Plus I really have to be in the mood.
I need to be in the mood only to some extent. These are my strategies for getting to work when I don't feel like it: clean my palette; organize my paints, make something more convenient (day before yesterday I built a very nice little shelf on my easel, attached to the ledge my painting sits on, so I can put the colours in use there, and have brushes or other tools right there in front of me). I also make notes of what to do next on paintings, usually setting the painting across the room from me while I'm eating supper, making phone calls, &c. Then when I need to get to work, I can look at those notes and start in doing the easy things. Pretty soon I am engrossed in what I am doing; the mood has come upon me; the muse has accepted my invitation. As Robert Genn says, we have to "Go to your room". And sometimes nothing "works" except to go away and play or deal with that other thing that must be attended to.
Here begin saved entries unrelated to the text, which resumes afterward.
(** The loop over the deadlines writes to tasks of [ids] only. *)
Lemma overwrite_tasks_frame (ids : list nat) (dates descriptions : list string)
    (ds : list string) (c c' : Ctx) :
  for_each ds (overwrite_task L ids dates descriptions) c = (inr tt, c') ->
  exists g, (forall t, Task.id (g t) = Task.id t) /\
    (forall t, ~ In (Task.id t) ids -> g t = t) /\
    c' = mkCtx (disk c)
           (mkStore (users (pending c)) (lists (pending c)) (map g (tasks (pending c))))
           (session c) (flashes c).
Proof.
  revert c. induction ds as [|date ds IH]; intros c H.
  - cbn in H. injection H as <-. exists (fun t => t). repeat split.
    rewrite map_id, store_eta. destruct c; reflexivity.
  - cbn [for_each] in H. unfold bind in H.
    destruct (overwrite_task L ids dates descriptions date c) as [[e|[]] c1] eqn:H1;
      [discriminate|].
    apply overwrite_task_run in H1.
    destruct H1 as (k & tid & x & _ & Htid & _ & _ & _ & ->).
    apply IH in H. destruct H as (g & Hgid & Hg & ->). cbn.
    exists (fun t => g (write tid x (due_of L date) t)). split; [|split].
    + intros t. rewrite Hgid. apply edits_write.
    + intros t Ht.
      assert (Hw : write tid x (due_of L date) t = t).
      { unfold write. destruct (Nat.eqb_spec (Task.id t) tid) as [Heq | _]; [|reflexivity].
        exfalso. apply Ht. rewrite Heq. exact (nth_error_In _ _ Htid). }
      rewrite Hw. apply Hg. exact Ht.
    + rewrite map_map. reflexivity.
Qed.

(** X17. A bulk update writes description and deadline of tasks of the list
    that were not done only: a task that was done already, or that belongs
    to another list or to none, has the same description, deadline and list
    afterwards (task ids being primary keys). *)
Theorem bulk_update_leaves_other_tasks
    (i : nat) (req : Request) (st : State) (v : View) (t : Task.t) :
  let out := dispatch L (route_update_list i) req st in
  NoDup (map Task.id (tasks (db st))) ->
  response out = Render v ->
  In t (tasks (db st)) ->
  Task.done t = true \/ Task.tasks_list t <> Some i ->
  exists t', In t' (tasks (db (after out))) /\
    Task.id t' = Task.id t /\
    Task.description t' = Task.description t /\
    Task.deadline t' = Task.deadline t /\
    Task.tasks_list t' = Task.tasks_list t.
Proof.
  cbv zeta. rewrite dispatch_update_list. intros Hnd Hr Hin Hother.
  destruct (update_list_run L i req st) as [(e & He & _) | H];
    [rewrite He in Hr; discriminate|].
  destruct H as (l & c2 & _ & _ & H2 & -> & _).
  apply overwrite_tasks_frame in H2. destruct H2 as (g & Hgid & Hg & ->).
  cbn [after db pending tasks]. rewrite map_map.
  set (submitted := done_ids L (form_getlist "done" (form req))).
  exists (g (mark_done submitted t)). split.
  - apply (in_map (fun x => g (mark_done submitted x))). exact Hin.
  - assert (Hout : ~ In (Task.id (mark_done submitted t)) (open_ids i (db st))).
    { rewrite mark_done_id. intros Hopen.
      destruct (in_open_ids i (db st) t Hnd Hin Hopen) as [Hd Hp].
      destruct Hother as [Hdone | Hlist]; congruence. }
    rewrite (Hg _ Hout), mark_done_id, mark_done_tasks_list.
    destruct (mark_done_keeps submitted t) as [-> ->]. auto.
Qed.
(** * HTTPie: request construction and response rendering

    A shallow embedding of [httpie/httpie.py]: the item classifier
    [KeyValueType.__call__], and [main] (merging of the items into headers
    and data, content negotiation, the call of [requests.request] and the
    rendering of the response), with the properties of the specification
    that concern them.

    Python 2 [str] values are byte strings: they are [string] here.  A
    [dict] is a [gmap].  Exceptions are the [Raise] results of [result];
    the effects of [main] (writes to the standard streams, the call of the
    HTTP engine, the calls of the formatter) are recorded in a trace that a
    small state-and-exception monad threads through the code. *)

From Stdlib Require Import ZArith Ascii String DecimalString.
From stdpp Require Import gmap strings list.

Local Open Scope Z_scope.
Local Open Scope string_scope.

(** ** Exceptions and results *)

Inductive exception : Type :=
| ArgumentTypeError (message : string)
| ValueError (message : string)
| SystemExit (code : Z)
| KeyError (key : string)
| TransportError (message : string).

Inductive result (A : Type) : Type :=
| Return (a : A)
| Raise (e : exception).

Arguments Return {A} a.
Arguments Raise {A} e.

(** ** Constants of the module *)

Definition SEP_COMMON : string := ":".
Definition SEP_DATA : string := "=".
Definition TYPE_FORM : string :=
  "application/x-www-form-urlencoded; charset=utf-8".
Definition TYPE_JSON : string := "application/json; charset=utf-8".

(** ** Python string primitives *)

(** [string.find(sep)]: the lowest index at which [sep] occurs in [string],
    [-1] when it does not occur. *)
Definition find (string sep : String.string) : Z :=
  match String.index 0 sep string with
  | Some n => Z.of_nat n
  | None => -1
  end.

(** The slice [string[n:]]. *)
Definition slice_from (n : nat) (string : String.string) : String.string :=
  String.substring n (String.length string - n) string.

(** [string.split(sep, 1)]: at most one split, at the first occurrence of
    [sep]; an empty separator is a [ValueError]. *)
Definition split1 (string sep : String.string) : result (list String.string) :=
  if decide (sep = "") then Raise (ValueError "empty separator")
  else match String.index 0 sep string with
       | Some n =>
           Return [String.substring 0 n string;
                   slice_from (n + String.length sep) string]
       | None => Return [string]
       end.

(** The unpacking [key, value = ...] of a list into two variables. *)
Definition unpack2 (l : list string) : result (string * string) :=
  match l with
  | [a; b] => Return (a, b)
  | [] | [_] => Raise (ValueError "need more than 1 value to unpack")
  | _ => Raise (ValueError "too many values to unpack")
  end.

(** [min(d.keys())] on a dictionary with integer keys ([None] stands for the
    [ValueError] of [min] on an empty sequence). *)
Definition min_key (d : gmap Z string) : option Z :=
  match (map_to_list d).*1 with
  | [] => None
  | k :: ks => Some (foldr Z.min k ks)
  end.

(** The double quote, as a string. *)
Definition dquote : string := String (ascii_of_nat 34) EmptyString.

(** The one-character string made of [c]. *)
Definition chr (c : ascii) : string := String c EmptyString.

(** ** The item classifier *)

Record KeyValue : Type := mkKeyValue {
  key : string;
  value : string;
  sep : string
}.

Module KeyValueType.

Record t : Type := new { separators : list string }.

(** The dictionary [found]: each separator that occurs in [string], under
    the index of its first occurrence; a later separator of the list
    replaces an earlier one stored under the same index. *)
Definition found (self : t) (string : String.string) : gmap Z String.string :=
  foldl (fun d sep =>
           if decide (find string sep ≠ -1)
           then <[find string sep := sep]> d
           else d)
        ∅ (separators self).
I don't think I will ever be one of those artists who go to a studio and work all day as if it is a full time job.
I used to think this was a noble thing to aspire to. I no longer do; I know it wouldn't work for me - although when I am on a roll, I think it would be lovely to have a "wife" to bring me my supper and go out on errands and answer the phone. I know I need the other parts of me to stay alive, too. It may detract from my painting time, but I doubt it does anything but ADD to the quality of my lesser painting time. I've also learnt that when I have some sort of deadline, I paint better. I go up to Holly's to paint because I know that I have 3 hours and want to make driving there worth the time and gas spent. It helps me get to and stay on the task at hand - and usually I have brought only one thing to work on, although I'll take smaller panels for using up the acrylic paint I haven't used in my main painting. I hate waste, and these also give me freer rein as I haven't any preconceived notions of what I'll do. Sometimes they are real winners - and sometimes they are not, but can often be resuscitated.